Extracted data entries
☆ ☆ ☆ ☆ ☆
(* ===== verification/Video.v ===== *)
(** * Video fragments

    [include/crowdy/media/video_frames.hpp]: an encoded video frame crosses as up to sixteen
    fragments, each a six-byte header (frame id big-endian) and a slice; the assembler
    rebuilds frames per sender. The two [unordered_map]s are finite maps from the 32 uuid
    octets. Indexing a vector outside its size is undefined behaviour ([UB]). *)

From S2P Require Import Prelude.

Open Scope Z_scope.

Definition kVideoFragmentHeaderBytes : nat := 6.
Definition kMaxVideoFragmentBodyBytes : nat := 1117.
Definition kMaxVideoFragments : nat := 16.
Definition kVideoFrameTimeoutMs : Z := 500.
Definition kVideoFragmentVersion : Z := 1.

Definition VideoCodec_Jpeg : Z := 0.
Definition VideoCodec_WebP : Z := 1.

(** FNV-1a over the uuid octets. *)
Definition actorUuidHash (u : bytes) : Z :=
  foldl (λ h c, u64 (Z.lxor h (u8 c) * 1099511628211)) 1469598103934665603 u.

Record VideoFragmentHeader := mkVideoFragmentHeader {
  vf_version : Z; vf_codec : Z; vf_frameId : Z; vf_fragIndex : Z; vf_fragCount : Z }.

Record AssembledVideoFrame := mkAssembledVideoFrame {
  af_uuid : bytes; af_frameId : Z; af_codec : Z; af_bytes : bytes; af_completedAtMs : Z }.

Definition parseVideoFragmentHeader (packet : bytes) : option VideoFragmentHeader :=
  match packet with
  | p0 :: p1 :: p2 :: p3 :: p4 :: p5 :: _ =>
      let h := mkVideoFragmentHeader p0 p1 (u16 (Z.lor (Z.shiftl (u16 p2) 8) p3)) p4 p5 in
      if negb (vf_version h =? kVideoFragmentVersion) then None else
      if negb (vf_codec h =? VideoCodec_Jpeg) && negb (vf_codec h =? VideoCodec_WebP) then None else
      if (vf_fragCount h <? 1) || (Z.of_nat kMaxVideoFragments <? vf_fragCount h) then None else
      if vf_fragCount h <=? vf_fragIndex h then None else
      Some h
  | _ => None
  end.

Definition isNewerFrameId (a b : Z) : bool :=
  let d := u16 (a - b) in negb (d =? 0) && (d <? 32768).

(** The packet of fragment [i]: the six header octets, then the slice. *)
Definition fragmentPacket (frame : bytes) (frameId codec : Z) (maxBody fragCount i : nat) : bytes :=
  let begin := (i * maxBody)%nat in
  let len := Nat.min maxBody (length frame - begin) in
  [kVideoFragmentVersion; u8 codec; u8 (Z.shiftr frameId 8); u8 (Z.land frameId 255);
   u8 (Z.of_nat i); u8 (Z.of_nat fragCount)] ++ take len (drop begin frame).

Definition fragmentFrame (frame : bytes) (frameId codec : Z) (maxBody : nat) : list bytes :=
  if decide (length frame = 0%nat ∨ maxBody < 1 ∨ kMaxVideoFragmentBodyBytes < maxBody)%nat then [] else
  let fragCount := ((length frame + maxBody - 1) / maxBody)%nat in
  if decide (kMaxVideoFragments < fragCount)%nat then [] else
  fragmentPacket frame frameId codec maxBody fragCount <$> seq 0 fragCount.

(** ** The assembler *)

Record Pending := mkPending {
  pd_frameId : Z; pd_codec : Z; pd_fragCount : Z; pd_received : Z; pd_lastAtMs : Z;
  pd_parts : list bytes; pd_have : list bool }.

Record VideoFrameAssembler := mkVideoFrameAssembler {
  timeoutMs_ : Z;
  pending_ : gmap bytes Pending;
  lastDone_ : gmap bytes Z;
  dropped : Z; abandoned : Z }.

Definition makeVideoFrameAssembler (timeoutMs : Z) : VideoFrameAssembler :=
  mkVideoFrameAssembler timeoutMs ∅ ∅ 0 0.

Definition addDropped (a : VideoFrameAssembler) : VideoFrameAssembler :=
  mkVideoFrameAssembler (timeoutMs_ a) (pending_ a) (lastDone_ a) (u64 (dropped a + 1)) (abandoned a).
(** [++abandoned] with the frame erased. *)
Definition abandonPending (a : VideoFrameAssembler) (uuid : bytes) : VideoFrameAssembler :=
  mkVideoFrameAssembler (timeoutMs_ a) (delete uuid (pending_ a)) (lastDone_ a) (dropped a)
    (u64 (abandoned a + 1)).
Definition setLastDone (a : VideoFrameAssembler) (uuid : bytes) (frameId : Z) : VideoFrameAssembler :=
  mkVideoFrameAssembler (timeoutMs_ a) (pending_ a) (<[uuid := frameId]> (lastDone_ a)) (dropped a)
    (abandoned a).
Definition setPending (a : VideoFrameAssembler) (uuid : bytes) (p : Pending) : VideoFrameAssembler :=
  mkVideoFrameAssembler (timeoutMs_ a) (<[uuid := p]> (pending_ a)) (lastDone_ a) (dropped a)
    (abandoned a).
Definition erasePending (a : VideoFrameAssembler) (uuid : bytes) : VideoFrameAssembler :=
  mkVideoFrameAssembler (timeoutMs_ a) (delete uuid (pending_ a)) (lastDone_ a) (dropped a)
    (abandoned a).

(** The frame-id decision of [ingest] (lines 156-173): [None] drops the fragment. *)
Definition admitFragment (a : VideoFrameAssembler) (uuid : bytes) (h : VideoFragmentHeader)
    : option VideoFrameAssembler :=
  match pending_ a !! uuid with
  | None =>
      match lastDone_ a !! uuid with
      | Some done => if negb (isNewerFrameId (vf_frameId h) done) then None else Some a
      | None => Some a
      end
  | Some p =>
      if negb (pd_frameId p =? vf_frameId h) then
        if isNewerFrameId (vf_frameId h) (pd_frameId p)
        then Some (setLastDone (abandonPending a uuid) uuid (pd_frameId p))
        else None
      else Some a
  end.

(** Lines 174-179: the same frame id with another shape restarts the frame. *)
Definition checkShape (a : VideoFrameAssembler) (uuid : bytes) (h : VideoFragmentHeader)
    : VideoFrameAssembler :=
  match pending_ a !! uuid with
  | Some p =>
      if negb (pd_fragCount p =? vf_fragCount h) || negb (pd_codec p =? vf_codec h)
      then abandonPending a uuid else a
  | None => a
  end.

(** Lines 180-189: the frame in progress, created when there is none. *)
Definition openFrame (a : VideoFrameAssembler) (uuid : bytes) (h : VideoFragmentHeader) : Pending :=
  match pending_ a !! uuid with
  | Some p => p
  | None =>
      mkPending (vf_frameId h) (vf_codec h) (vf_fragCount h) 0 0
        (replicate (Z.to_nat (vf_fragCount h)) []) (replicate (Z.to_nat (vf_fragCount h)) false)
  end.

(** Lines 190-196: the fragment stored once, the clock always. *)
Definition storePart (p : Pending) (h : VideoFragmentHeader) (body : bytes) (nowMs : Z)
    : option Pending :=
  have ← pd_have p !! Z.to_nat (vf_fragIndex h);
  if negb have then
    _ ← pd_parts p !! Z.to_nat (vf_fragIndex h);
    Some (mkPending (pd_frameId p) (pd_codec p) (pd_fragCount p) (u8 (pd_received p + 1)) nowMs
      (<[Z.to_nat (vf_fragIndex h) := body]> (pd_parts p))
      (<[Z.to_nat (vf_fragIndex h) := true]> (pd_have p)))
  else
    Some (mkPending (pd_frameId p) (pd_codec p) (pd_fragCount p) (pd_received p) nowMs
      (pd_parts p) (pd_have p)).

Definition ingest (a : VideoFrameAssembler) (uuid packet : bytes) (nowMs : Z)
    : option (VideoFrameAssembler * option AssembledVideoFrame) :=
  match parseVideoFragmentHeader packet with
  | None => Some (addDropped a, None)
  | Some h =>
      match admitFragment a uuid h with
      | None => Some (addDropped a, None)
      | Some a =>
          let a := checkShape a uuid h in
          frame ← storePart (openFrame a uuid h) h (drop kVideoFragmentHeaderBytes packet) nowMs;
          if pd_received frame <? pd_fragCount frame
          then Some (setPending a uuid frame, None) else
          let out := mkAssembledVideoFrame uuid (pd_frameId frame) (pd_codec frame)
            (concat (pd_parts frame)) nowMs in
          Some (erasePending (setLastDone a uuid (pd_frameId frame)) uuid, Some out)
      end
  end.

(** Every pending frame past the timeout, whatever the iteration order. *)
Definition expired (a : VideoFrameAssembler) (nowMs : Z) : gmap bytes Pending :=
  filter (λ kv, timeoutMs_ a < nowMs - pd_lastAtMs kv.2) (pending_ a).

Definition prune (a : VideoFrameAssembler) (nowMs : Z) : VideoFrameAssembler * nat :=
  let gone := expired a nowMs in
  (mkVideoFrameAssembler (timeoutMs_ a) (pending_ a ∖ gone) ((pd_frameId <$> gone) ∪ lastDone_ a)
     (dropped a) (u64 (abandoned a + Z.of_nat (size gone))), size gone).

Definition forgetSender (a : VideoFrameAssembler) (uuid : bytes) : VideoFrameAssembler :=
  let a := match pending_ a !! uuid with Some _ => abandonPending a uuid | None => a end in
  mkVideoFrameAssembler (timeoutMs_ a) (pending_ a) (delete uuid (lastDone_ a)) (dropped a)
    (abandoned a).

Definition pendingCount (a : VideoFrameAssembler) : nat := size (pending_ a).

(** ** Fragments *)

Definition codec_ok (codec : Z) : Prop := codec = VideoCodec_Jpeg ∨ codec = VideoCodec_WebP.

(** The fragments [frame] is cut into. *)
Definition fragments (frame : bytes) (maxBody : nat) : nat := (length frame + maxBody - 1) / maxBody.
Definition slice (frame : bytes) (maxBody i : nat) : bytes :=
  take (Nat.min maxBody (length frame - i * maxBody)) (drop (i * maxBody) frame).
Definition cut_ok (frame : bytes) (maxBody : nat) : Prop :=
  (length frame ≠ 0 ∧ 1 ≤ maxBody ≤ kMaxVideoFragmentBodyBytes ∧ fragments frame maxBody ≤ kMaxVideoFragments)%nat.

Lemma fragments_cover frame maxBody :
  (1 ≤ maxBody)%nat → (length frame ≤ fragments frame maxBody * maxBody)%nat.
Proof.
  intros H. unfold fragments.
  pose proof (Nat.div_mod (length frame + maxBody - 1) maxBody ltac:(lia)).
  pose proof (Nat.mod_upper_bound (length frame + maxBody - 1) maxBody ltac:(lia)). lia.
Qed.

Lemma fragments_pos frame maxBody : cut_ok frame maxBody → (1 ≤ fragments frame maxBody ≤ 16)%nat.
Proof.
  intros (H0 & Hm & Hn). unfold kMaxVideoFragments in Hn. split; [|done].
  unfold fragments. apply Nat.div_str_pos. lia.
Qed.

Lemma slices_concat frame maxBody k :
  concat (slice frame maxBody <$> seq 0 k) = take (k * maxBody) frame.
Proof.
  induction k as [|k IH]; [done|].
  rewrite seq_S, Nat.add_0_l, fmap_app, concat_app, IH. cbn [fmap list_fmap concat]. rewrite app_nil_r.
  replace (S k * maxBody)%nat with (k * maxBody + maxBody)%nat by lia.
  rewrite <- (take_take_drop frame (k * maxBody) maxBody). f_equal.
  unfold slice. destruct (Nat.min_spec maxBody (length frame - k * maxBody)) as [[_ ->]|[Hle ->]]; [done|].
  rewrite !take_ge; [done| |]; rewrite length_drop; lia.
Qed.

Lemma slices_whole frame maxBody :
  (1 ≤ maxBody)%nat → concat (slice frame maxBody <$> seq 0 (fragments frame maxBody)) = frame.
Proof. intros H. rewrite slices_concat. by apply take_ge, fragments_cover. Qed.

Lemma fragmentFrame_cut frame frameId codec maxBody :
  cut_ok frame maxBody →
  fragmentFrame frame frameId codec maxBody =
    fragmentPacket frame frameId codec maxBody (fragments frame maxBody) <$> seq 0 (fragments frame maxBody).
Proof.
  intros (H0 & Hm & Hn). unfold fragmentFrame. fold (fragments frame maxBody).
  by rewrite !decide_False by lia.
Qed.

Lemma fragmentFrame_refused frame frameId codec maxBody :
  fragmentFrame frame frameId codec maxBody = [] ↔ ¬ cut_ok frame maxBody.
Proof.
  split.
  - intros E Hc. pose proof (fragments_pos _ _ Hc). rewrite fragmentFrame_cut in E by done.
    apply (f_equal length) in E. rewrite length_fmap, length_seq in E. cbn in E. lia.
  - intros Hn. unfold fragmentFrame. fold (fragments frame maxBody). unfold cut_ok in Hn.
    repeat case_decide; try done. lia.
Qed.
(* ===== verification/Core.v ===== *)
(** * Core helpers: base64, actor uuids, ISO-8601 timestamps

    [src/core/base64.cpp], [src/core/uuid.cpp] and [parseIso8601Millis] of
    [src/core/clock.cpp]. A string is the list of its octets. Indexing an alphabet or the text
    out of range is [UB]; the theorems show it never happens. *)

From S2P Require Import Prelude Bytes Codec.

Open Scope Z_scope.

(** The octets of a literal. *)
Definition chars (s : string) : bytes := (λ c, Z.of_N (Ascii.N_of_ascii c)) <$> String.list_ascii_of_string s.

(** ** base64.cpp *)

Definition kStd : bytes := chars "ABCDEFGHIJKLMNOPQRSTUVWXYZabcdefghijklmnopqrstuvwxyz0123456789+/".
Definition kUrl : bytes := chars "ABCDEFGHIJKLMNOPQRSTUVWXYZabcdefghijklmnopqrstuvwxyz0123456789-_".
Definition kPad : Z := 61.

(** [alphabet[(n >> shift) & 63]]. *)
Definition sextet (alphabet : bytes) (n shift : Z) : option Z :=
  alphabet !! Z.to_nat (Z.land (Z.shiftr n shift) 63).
☆ ☆ ☆ ☆ ☆
■ Task details ■
Filter the records above for the string "gmap" and copy each matching line.

■ Answer area ■
  pending_ : gmap bytes Pending;
  lastDone_ : gmap bytes Z;
Definition expired (a : VideoFrameAssembler) (nowMs : Z) : gmap bytes Pending :=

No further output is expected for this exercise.